Work instruction:
Could you set down exactly the lines in the records below between the line holding "(** *** Request identities *)" and the line holding "sessionIdentity +:+ str1", inclusive?

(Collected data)
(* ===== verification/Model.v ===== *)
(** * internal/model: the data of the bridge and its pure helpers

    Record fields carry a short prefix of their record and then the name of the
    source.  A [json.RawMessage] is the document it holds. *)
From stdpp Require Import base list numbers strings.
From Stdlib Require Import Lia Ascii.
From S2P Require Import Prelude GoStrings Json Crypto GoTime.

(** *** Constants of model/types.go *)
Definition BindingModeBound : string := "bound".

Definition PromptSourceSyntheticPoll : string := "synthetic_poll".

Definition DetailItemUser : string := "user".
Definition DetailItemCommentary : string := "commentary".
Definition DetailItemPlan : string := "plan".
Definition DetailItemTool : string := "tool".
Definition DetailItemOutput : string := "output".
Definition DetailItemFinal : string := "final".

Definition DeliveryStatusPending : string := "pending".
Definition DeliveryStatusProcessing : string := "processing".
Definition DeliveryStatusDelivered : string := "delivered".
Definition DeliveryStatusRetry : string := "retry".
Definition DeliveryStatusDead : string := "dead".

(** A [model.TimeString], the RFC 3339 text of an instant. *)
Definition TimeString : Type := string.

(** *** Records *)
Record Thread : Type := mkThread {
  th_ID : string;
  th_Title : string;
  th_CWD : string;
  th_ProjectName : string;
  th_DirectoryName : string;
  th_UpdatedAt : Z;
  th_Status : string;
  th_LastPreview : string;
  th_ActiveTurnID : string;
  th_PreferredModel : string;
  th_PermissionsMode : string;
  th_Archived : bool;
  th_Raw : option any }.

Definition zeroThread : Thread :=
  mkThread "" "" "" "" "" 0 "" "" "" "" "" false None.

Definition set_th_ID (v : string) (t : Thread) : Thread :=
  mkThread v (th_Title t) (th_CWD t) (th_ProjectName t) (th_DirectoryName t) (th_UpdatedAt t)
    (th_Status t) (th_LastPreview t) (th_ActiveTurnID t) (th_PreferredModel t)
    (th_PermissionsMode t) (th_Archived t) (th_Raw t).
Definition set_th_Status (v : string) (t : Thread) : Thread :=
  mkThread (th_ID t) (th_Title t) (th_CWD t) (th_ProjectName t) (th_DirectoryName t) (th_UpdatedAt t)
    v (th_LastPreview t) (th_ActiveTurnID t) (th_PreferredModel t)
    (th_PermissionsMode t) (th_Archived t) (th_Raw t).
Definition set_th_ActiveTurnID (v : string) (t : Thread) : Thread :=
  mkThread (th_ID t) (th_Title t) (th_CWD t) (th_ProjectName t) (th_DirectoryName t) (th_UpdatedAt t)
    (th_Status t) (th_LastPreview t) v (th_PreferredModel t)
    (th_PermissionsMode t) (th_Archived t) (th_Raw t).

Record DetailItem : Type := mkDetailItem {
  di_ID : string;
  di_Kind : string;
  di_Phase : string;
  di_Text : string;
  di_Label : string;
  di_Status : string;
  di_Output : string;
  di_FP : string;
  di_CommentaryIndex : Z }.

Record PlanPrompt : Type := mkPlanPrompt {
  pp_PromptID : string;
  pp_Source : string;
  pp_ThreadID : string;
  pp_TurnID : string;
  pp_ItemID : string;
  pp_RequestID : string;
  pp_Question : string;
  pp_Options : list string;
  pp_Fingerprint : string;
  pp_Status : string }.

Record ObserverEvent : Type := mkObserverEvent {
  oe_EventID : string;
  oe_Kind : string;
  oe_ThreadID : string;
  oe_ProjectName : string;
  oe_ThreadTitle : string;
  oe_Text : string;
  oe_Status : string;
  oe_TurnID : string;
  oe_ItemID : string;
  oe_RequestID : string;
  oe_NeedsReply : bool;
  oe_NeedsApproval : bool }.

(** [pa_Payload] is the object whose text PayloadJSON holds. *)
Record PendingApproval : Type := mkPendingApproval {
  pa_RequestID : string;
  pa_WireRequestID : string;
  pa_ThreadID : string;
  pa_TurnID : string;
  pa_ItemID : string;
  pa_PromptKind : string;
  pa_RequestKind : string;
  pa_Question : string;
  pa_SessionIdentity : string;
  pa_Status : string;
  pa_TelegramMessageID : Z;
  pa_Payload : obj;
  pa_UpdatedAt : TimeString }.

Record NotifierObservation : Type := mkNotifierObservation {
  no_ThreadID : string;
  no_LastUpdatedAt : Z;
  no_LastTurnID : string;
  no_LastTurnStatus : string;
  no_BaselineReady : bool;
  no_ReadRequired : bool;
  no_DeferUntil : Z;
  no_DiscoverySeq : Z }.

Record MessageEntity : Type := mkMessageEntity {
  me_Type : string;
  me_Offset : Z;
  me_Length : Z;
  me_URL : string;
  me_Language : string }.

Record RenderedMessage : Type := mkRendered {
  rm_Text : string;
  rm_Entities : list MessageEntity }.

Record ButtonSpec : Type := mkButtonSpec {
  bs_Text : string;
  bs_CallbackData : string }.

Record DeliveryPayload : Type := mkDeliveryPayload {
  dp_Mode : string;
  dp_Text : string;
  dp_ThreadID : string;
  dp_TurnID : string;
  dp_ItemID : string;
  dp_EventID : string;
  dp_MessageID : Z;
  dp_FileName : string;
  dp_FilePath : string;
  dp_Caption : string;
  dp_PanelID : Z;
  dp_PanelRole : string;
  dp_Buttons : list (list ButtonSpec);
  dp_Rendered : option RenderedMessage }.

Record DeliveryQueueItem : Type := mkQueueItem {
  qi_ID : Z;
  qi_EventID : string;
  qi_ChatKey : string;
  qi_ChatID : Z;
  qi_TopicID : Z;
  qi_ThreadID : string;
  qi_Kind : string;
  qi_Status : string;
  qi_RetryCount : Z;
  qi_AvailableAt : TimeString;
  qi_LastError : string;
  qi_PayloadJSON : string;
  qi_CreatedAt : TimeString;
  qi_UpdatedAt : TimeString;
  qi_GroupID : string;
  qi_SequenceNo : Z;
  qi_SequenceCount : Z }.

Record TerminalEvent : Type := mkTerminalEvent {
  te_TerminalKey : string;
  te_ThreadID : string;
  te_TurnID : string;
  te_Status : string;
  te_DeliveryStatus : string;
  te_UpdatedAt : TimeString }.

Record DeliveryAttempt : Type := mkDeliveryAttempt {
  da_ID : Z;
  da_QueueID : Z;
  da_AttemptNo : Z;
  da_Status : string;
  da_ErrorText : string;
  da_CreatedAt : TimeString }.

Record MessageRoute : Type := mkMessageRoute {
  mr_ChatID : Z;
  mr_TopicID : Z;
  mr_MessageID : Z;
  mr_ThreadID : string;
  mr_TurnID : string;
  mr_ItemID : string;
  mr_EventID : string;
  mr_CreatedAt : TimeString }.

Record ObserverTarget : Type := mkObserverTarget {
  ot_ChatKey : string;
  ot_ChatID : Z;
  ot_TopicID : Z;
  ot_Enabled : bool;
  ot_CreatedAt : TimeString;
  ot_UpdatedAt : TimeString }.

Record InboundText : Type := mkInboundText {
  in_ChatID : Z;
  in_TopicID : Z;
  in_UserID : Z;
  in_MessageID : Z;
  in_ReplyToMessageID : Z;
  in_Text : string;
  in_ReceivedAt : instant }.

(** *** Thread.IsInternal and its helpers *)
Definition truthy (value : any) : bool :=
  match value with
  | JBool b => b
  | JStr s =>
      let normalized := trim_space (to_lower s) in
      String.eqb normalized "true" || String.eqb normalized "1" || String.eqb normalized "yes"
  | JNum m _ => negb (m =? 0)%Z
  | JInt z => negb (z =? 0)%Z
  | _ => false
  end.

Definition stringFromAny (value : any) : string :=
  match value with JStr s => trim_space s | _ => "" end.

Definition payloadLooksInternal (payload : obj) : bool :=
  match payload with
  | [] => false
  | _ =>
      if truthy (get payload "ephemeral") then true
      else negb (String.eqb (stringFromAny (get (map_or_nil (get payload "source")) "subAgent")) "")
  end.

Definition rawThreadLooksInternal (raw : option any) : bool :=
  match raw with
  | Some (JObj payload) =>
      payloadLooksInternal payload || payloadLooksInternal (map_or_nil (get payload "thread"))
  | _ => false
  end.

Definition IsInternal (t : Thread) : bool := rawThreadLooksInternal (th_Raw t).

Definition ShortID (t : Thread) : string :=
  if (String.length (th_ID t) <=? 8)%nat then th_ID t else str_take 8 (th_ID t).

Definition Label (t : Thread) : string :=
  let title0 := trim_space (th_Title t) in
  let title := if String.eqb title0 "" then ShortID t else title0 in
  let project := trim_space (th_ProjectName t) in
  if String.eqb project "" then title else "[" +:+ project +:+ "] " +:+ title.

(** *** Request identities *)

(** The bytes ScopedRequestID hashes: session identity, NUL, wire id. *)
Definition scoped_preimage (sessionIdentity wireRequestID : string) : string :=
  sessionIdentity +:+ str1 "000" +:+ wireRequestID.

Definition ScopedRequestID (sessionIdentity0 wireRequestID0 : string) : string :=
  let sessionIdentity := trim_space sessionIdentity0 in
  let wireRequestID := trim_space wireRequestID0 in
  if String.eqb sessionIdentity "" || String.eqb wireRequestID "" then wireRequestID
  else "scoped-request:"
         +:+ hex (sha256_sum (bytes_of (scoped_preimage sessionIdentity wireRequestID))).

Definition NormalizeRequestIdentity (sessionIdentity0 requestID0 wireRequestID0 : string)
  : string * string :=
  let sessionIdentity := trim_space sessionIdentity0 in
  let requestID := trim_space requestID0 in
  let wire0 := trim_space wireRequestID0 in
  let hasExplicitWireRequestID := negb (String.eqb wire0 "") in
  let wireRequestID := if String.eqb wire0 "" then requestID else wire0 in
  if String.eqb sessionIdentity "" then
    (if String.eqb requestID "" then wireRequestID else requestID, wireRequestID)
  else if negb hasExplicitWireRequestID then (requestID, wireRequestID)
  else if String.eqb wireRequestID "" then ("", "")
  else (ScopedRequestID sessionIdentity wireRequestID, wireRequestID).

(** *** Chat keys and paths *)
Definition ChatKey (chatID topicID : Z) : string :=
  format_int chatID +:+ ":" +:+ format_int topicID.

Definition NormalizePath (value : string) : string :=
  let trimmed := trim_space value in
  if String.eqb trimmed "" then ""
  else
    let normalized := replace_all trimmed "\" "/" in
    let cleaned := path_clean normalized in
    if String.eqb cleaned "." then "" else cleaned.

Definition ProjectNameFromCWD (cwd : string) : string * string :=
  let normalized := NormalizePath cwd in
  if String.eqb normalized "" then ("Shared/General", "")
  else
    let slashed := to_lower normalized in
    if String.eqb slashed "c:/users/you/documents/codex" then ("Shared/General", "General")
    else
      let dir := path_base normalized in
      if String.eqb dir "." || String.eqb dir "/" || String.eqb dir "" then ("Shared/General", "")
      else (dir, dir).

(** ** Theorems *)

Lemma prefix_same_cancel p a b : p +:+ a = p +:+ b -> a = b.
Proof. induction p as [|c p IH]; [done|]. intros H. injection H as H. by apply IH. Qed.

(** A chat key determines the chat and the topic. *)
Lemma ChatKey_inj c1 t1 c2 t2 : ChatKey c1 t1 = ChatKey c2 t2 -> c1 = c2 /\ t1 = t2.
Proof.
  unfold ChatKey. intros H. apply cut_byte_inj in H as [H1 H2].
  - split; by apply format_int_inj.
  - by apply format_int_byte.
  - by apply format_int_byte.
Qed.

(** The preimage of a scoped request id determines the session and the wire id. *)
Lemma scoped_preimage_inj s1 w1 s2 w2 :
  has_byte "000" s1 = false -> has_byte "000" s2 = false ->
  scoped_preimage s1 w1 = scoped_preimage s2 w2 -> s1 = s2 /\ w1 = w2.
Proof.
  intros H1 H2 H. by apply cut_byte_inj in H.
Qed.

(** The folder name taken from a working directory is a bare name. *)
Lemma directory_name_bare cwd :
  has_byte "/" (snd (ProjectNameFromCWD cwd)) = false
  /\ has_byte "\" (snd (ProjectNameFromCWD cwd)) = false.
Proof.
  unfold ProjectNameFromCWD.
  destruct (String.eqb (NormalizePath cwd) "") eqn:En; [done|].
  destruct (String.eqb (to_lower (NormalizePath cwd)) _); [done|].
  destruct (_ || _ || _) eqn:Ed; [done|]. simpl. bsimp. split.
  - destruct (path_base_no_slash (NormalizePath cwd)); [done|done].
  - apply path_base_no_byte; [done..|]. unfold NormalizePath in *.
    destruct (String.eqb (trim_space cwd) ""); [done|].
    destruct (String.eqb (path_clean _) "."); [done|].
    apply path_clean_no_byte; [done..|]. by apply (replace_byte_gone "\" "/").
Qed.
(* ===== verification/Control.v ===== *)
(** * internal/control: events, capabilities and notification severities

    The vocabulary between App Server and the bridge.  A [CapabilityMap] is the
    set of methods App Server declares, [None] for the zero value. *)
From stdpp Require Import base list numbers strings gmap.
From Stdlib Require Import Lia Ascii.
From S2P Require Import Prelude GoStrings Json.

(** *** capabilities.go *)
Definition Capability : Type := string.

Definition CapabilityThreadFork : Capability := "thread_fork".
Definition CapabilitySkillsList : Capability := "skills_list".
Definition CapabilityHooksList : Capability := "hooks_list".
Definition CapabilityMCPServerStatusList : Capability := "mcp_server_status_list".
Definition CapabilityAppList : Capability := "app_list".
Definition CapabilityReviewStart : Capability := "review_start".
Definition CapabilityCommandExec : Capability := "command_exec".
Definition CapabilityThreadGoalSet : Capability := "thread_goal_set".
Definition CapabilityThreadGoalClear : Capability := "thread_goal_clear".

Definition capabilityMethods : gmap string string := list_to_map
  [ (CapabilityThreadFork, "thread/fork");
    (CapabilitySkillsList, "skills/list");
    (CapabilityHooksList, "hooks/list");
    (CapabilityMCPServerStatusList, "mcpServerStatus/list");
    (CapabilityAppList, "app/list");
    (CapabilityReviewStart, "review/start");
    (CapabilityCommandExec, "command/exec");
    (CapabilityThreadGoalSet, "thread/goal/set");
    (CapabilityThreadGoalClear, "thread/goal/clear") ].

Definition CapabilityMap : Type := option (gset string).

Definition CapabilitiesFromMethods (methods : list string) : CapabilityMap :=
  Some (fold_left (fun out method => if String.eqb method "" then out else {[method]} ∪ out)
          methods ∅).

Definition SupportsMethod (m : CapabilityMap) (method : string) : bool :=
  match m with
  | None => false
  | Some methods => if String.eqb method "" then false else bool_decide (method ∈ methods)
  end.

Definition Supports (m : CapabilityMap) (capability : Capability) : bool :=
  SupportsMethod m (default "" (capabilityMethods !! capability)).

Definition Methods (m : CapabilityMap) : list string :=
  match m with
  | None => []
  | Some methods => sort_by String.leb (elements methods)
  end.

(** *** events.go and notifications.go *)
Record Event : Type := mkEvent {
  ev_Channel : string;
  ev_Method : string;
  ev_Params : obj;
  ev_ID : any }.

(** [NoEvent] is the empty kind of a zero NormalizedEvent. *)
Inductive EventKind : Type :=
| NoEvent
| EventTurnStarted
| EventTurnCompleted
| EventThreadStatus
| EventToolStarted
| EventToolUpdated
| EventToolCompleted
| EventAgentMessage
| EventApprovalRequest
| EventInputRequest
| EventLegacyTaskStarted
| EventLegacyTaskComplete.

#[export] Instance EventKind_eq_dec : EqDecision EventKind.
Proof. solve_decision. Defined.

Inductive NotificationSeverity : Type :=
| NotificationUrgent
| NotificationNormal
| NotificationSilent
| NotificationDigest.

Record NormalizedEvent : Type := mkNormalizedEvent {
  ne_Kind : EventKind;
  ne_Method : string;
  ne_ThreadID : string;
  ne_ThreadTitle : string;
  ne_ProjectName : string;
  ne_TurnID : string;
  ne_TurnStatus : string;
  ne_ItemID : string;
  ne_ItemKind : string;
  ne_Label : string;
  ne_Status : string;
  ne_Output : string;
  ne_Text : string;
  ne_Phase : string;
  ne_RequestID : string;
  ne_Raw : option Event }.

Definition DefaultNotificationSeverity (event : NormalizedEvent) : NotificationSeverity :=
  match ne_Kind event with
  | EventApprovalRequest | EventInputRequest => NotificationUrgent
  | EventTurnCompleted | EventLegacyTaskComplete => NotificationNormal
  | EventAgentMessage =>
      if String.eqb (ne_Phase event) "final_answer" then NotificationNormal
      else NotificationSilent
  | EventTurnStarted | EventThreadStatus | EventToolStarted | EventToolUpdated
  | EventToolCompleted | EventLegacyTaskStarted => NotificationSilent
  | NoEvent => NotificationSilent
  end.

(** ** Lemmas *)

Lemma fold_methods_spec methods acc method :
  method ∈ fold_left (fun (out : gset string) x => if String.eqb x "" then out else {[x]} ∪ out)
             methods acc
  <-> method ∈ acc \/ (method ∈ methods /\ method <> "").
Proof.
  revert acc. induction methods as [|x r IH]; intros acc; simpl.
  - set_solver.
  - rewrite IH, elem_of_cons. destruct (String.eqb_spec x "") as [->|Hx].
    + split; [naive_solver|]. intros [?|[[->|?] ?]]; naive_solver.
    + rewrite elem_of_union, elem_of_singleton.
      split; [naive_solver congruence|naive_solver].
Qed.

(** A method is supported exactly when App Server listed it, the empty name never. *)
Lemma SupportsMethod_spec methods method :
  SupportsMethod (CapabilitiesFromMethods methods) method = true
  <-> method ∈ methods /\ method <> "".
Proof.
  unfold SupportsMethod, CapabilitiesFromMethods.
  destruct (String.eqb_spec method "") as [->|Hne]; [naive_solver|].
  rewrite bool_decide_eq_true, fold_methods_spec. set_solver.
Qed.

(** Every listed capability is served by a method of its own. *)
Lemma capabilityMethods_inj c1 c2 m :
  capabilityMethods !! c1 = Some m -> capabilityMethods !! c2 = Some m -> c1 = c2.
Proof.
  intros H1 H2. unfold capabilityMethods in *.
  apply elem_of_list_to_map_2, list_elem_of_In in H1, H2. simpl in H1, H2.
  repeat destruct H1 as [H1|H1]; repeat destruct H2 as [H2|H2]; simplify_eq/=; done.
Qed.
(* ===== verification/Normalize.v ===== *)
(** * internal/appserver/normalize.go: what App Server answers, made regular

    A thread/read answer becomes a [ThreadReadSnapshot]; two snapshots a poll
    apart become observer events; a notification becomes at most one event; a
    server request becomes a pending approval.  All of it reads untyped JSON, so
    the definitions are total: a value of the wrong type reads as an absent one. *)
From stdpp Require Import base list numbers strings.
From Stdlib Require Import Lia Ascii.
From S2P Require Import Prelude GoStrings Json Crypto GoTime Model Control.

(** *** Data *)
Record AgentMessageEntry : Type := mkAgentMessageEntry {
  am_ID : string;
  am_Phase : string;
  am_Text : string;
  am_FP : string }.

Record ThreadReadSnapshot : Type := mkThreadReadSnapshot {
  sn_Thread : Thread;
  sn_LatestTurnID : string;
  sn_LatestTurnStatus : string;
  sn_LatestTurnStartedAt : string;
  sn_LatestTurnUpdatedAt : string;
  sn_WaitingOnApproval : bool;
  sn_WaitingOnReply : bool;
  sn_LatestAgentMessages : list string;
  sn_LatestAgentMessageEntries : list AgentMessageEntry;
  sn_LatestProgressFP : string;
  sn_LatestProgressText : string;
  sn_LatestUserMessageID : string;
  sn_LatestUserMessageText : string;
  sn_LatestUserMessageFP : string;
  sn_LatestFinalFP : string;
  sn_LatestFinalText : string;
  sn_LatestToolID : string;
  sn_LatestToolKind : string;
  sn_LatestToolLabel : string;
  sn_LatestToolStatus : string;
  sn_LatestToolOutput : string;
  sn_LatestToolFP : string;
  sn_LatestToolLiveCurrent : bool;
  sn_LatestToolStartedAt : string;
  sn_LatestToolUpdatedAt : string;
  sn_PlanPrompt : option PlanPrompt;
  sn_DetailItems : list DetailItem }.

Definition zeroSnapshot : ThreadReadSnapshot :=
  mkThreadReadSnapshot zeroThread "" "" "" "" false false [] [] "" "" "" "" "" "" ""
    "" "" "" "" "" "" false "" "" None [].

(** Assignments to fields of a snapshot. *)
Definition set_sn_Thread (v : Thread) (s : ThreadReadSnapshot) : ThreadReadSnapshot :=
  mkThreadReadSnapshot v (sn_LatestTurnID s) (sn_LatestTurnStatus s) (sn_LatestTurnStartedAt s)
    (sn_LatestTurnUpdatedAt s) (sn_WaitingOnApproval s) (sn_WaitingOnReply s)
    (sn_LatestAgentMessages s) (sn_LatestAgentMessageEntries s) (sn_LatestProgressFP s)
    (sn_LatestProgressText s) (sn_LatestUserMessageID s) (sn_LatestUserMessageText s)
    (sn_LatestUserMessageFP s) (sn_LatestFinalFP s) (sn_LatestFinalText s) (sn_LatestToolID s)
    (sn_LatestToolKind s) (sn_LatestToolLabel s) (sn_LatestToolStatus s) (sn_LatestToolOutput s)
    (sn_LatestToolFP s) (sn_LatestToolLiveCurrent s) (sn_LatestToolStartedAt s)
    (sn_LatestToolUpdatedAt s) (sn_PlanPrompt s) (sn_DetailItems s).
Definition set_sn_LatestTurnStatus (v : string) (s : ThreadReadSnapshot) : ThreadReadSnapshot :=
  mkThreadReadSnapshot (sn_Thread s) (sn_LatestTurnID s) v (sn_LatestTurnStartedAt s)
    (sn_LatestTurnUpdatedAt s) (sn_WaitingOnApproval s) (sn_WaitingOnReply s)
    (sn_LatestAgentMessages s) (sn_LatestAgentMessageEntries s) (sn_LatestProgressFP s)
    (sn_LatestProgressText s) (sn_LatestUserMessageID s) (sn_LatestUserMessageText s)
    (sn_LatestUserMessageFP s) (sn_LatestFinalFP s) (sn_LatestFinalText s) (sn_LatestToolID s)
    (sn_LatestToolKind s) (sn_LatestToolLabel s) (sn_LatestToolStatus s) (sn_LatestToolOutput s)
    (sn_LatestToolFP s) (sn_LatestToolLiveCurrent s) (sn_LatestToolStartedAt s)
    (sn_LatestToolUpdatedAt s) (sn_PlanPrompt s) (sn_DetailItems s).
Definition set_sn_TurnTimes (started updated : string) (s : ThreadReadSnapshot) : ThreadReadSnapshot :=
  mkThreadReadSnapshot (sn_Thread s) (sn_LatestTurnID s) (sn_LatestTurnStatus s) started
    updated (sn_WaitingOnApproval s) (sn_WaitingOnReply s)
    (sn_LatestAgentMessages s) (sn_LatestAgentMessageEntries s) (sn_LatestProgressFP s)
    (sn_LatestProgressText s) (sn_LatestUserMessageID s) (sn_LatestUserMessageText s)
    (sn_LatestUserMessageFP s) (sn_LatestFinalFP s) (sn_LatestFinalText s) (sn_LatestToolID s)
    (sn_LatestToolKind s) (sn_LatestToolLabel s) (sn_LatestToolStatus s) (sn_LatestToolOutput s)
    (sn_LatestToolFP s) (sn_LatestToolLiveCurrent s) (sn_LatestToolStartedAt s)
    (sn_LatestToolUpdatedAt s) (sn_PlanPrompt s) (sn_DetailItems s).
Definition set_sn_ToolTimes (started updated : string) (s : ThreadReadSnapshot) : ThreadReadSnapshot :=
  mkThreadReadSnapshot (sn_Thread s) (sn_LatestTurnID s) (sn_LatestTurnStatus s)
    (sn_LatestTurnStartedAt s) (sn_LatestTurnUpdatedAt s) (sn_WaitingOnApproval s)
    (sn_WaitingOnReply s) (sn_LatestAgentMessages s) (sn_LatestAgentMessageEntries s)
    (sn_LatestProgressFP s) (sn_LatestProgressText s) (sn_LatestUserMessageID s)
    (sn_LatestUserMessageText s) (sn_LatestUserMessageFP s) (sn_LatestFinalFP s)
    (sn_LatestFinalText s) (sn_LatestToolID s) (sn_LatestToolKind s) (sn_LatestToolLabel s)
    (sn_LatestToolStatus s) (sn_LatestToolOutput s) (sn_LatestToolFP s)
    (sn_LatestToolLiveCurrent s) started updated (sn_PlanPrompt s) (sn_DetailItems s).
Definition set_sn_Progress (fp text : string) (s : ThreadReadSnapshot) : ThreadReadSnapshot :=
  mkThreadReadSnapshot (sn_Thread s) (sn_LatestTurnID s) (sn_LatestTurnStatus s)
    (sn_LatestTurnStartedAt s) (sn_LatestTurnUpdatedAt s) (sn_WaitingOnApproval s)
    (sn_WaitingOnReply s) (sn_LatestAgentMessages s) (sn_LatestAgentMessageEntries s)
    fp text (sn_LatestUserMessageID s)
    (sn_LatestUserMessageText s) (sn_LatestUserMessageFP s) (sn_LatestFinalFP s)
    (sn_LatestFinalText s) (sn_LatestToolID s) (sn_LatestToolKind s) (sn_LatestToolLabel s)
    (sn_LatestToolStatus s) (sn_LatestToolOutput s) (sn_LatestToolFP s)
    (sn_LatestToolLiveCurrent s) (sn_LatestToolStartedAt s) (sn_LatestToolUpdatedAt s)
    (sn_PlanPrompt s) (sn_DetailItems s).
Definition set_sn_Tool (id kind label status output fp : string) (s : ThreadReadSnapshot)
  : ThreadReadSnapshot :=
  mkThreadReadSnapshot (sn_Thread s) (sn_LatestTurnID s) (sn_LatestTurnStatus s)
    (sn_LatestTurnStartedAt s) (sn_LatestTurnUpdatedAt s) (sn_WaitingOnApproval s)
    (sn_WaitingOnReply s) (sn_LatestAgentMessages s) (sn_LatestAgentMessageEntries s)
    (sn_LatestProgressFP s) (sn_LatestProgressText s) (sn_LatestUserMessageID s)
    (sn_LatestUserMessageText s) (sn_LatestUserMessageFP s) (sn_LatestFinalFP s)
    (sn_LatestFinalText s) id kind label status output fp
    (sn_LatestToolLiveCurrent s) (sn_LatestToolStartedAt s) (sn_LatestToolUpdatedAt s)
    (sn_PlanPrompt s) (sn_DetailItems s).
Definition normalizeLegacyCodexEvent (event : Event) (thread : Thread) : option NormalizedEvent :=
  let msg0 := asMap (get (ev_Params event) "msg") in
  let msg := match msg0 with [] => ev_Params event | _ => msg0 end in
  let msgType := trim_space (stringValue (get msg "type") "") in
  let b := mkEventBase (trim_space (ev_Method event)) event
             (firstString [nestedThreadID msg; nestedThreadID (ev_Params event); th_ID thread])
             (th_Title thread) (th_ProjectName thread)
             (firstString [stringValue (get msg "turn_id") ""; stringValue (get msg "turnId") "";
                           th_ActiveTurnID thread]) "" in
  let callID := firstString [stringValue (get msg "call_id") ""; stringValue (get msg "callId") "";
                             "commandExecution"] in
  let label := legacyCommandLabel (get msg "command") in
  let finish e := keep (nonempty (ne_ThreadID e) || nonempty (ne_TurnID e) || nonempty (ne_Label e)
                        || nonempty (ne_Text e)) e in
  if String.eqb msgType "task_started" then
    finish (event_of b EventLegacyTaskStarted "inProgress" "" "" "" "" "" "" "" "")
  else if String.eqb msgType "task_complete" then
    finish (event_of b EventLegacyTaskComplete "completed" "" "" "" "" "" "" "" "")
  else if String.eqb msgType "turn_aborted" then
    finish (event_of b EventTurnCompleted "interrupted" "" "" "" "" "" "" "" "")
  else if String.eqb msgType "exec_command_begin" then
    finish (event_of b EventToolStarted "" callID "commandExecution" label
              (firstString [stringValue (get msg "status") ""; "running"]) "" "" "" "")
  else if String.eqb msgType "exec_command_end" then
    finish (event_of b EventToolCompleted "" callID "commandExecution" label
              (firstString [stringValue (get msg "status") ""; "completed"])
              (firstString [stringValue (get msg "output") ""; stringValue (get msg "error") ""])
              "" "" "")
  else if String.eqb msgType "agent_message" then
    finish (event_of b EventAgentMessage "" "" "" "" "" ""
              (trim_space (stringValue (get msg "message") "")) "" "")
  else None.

Final answer:
(** *** Request identities *)

(** The bytes ScopedRequestID hashes: session identity, NUL, wire id. *)
Definition scoped_preimage (sessionIdentity wireRequestID : string) : string :=
  sessionIdentity +:+ str1 "000" +:+ wireRequestID.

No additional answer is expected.